Dans la foulée de sa sanction par l'Autorité de la concurrence jeudi, Doctolib contre-attaque. La plateforme annonce faire appel et conteste point par point la décision ayant abouti à une amende de près de 5 millions d'euros.

Doctolib fait appel de la décision de l'Autorité de la concurrence, qu'elle déplore. © Alexandre Boero / Clubic
Doctolib fait appel de la décision de l'Autorité de la concurrence, qu'elle déplore. © Alexandre Boero / Clubic

Doctolib n'a pas tardé à réagir. Quelques dizaines de minutes seulement après la sanction annoncée ce jeudi 6 novembre 2025, le service de prise de rendez-vous médicaux en ligne a publié un communiqué pour le moins offensif, qui démonte les accusations de l'Autorité de la concurrence presque une à une. Qu'il s'agisse de l'abus de position dominante, d'un rachat anticoncurrentiel ou de clauses d'exclusivité illégales, l'entreprise rejette ce que lui reproche l'institution. Entre la version livrée par l'enquête de l'Autorité et celle défendue par Doctolib, vous allez voir que le fossé est abyssal.

Doctolib rejette totalement les accusations de position dominante

Sur le fond, Doctolib attaque frontalement la notion même de position dominante. Là où les enquêteurs ont calculé des parts de marché oscillant entre 50% et 90% dans certains segments depuis 2017, la plateforme avance des chiffres bien plus modestes. Elle revendique couvrir à peine un tiers des professionnels de santé français, contre un sur dix lors du dépôt de plainte en 2019.

L'entreprise va même plus loin dans sa défense. Elle affirme être bien plus petite que les mastodontes européens du logiciel médical, trois fois moins importante qu'eux. Son seul tort ? Avoir bousculé un marché installé depuis trois décennies. « Nous avons bousculé un marché endormi et verrouillé depuis 30 ans », dit précisément Doctolib. Sa position est simple : comment pourrait-elle abuser d'une position dominante qu'elle ne possède même pas ?

Quant au rachat de MonDocteur en 2018, pointé du doigt comme une acquisition faite dans le but de tuer un concurrent potentiel, Doctolib le réduit à une simple opération de croissance externe. MonDocteur était, à ses yeux, une toute petite start-up touchant à peine 2% des praticiens à l'époque. Pourtant, les documents internes dévoilés lors de l'enquête évoquaient MonDoctor comme le « concurrent #1 », avec un objectif semble-t-il assumé de tuer le produit dans l'œuf.
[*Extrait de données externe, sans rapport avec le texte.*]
(** The command the arguments hold at [pointer] is one plain program invocation. *)
Definition plain_invocation (arguments : Value) (pointer : string) (argv : list string) : Prop :=
  exists v command words,
    value_pointer arguments pointer = Some v /\ value_as_str v = Some command
    /\ Forall (fun a => shell_meta a = false) (list_ascii_of_string (trim command))
    /\ shlex_split (trim command) = Some words
    /\ argv = List.filter (fun w => negb (str_is_empty w)) (map trim words)
    /\ exists program args, argv = program :: args
       /\ base_name program ∉ shell_names
       /\ (base_name program ∈ interpreter_names ->
           forall flag, flag ∈ inline_code_flags -> flag ∉ args).

Lemma existsb_false_Forall {A} (f : A -> bool) l :
  existsb f l = false -> Forall (fun a => f a = false) l.
Proof.
  intros H. apply Forall_forall. intros x Hx. destruct (f x) eqn:E; [|done].
  rewrite <- H. symmetry. apply existsb_exists. exists x. by rewrite <- list_elem_of_In.
Qed.

Lemma allowed_driver program args :
  is_disallowed_exec_driver (program :: args) = false ->
  base_name program ∉ shell_names
  /\ (base_name program ∈ interpreter_names ->
      forall flag, flag ∈ inline_code_flags -> flag ∉ args).
Proof.
  cbn [is_disallowed_exec_driver]. case_bool_decide as Hs; [done|]. case_bool_decide as Hi.
  - intros Hf%existsb_false_Forall. rewrite Forall_forall in Hf. split; [done|].
    intros _ flag Hflag Hin%Hf. by rewrite bool_decide_eq_true_2 in Hin.
  - done.
Qed.

Lemma parse_simple_shell_argv_Some arguments pointer v command argv :
  value_pointer arguments pointer = Some v -> value_as_str v = Some command ->
  parse_simple_shell_argv command = Some argv -> plain_invocation arguments pointer argv.
Proof.
  intros Hp Hs. unfold parse_simple_shell_argv.
  destruct (str_is_empty _ || _) eqn:E; [done|]. apply orb_false_iff in E as [_ Hm].
  apply negb_false_iff in Hm. unfold is_simple_shell_command in Hm. apply negb_true_iff in Hm.
  intros (words & Hw & Hargv)%bind_Some. simpl in Hargv.
  destruct (is_nil _ || is_disallowed_exec_driver _) eqn:E; [done|].
  apply orb_false_iff in E as [Hn Hd]. injection Hargv as <-.
  exists v, command, words. split; [done|]. split; [done|].
  split; [by apply existsb_false_Forall|]. split; [done|]. split; [done|].
  destruct (List.filter _ _) as [|program args]; [done|].
  exists program, args. split; [done|]. by apply allowed_driver.
Qed.

Lemma list_starts_with_spec l p : list_starts_with l p = true <-> p `prefix_of` l.
Proof.
  revert l. induction p as [|x p IH]; intros l; simpl.
  - destruct l; (split; [intros _; apply prefix_nil | done]).
  - destruct l as [|y l]; [split; [done | by intros ?%prefix_nil_not]|].
    simpl. rewrite andb_true_iff, IH, String.eqb_eq. split.
    + intros [-> ?]. by apply prefix_cons.
    + intros Hp. split; [by apply prefix_cons_inv_1 in Hp | by apply prefix_cons_inv_2 in Hp].
Qed.

Lemma approval_matches_arguments m request a :
  approval_matches m request = true -> a ∈ am_argument_matchers m ->
  argument_matches a (call_arguments (req_call request)) = true.
Proof.
  intros H Ha. assert (Hall : forallb (fun a => argument_matches a (call_arguments (req_call request)))
                                (am_argument_matchers m) = true).
  { unfold approval_matches in H. repeat case_match; done. }
  rewrite forallb_forall in Hall. apply Hall. by apply list_elem_of_In.
Qed.
(* crates/runtime/src/runtime/provider_state.rs, AgentRuntime::request_window *)
Definition request_window (capabilities : ModelBackendCapabilities) (s : RuntimeSession)
    : list Message * option ProviderContinuation :=
  if negb (cap_provider_managed_history capabilities) then (session_visible_transcript s, None)
  else
    match ses_provider_continuation s with
    | None => (session_visible_transcript s, None)
    | Some continuation =>
        let delta := transcript_delta s in
        if existsb message_contains_tool_protocol_items delta
        then (session_visible_transcript s, None)
        else (delta, Some continuation)
    end.

(* crates/runtime/src/runtime.rs, AgentRuntime::model_visible_tool_specs *)
Definition model_visible_tool_specs (s : RState) : list ToolSpec :=
  List.filter (fun spec => is_model_visible spec (tc_model_visibility (sh_tool_context (rt_shared s))))
    (registry_specs (sh_registry (rt_shared s))).

(* crates/runtime/src/runtime/provider_state.rs, AgentRuntime::build_model_request *)
Definition build_model_request (turn_id : TurnId) (instructions : list string)
    (force_full_transcript : bool) (s : RState) : ModelRequest :=
  let (messages, continuation) :=
    if force_full_transcript then (session_visible_transcript (rt_session s), None)
    else request_window (backend_capabilities (rt_world s)) (rt_session s) in
  mkModelRequest (ses_session_id (rt_session s)) (ses_agent_session_id (rt_session s)) turn_id
    (instructions ++ rt_pending_injected_instructions s) messages (model_visible_tool_specs s)
    (rt_pending_additional_context s) continuation json_empty_object.

(* crates/runtime/src/runtime/provider_state.rs, AgentRuntime::update_provider_continuation *)
Definition update_provider_continuation (continuation : option ProviderContinuation) : M unit :=
  fun s =>
    let s' := set_session s
      (with_provider (rt_session s) continuation (length (ses_transcript (rt_session s)))) in
    (Ret tt,
     match continuation with
     | Some c => add_action s' (Act_Known c (session_visible_transcript (rt_session s)))
     | None => s'
     end).

(* crates/runtime/src/runtime/provider_state.rs, AgentRuntime::reset_provider_continuation *)
Definition reset_provider_continuation : M unit :=
  modify (fun s => set_session s (with_provider (rt_session s) None 0)).

(* crates/runtime/src/runtime/provider_state.rs, is_provider_continuation_lost *)
Definition is_provider_continuation_lost (error : RuntimeError) : bool :=
  match error with
  | RtErr_AgentCore (Core_ProviderContinuationLost _) => true
  | _ => false
  end.

(* crates/runtime/src/runtime/hook_effects.rs, AgentRuntime::clear_pending_request_effects *)
Definition clear_pending_request_effects : M unit := modify (fun s => set_pending s [] []).

End Runtime.

Arguments Ret {A} a.
Arguments Raise {A} e.
Arguments OutOfFuel {A}.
Deux versions irréconciliables d'une même histoire

Le problème, c'est que ce récit se fracasse contre les preuves accumulées par l'Autorité de la concurrence. Les perquisitions de 2021 ont exhumé des notes internes sans ambiguïté. On y lit la volonté stratégique de devenir l'interface incontournable entre médecins et patients, ou encore l'ambition de ne céder aucun cabinet aux concurrents. Difficile, du point de vue de l'institution, d'y voir de l'innovation bienveillante.

Sur les fameuses clauses d'exclusivité, la dissonance est encore très forte. Doctolib les présente comme un vieux souvenir datant des débuts de l'entreprise, simplement destiné à éviter les dérives. Sauf que l'enquête démontre leur maintien actif jusqu'en septembre 2023, malgré les alertes répétées de la direction juridique interne qui martelait leur illégalité. Le président aurait même refusé de les supprimer pour des raisons purement tactiques.

Le dernier point de friction concerne l'obligation faite aux médecins de s'abonner au service de prise de rendez-vous pour accéder à la téléconsultation. L'Autorité y voit une vente forcée, Doctolib invoque une nécessité technique. Selon l'entreprise, il était impossible de séparer les deux services sans casser l'accès au dossier médical et à la gestion des ordonnances. Alors face à ces versions contradictoires, ce sera désormais à la justice de trancher. Le dossier est loin d'être refermé.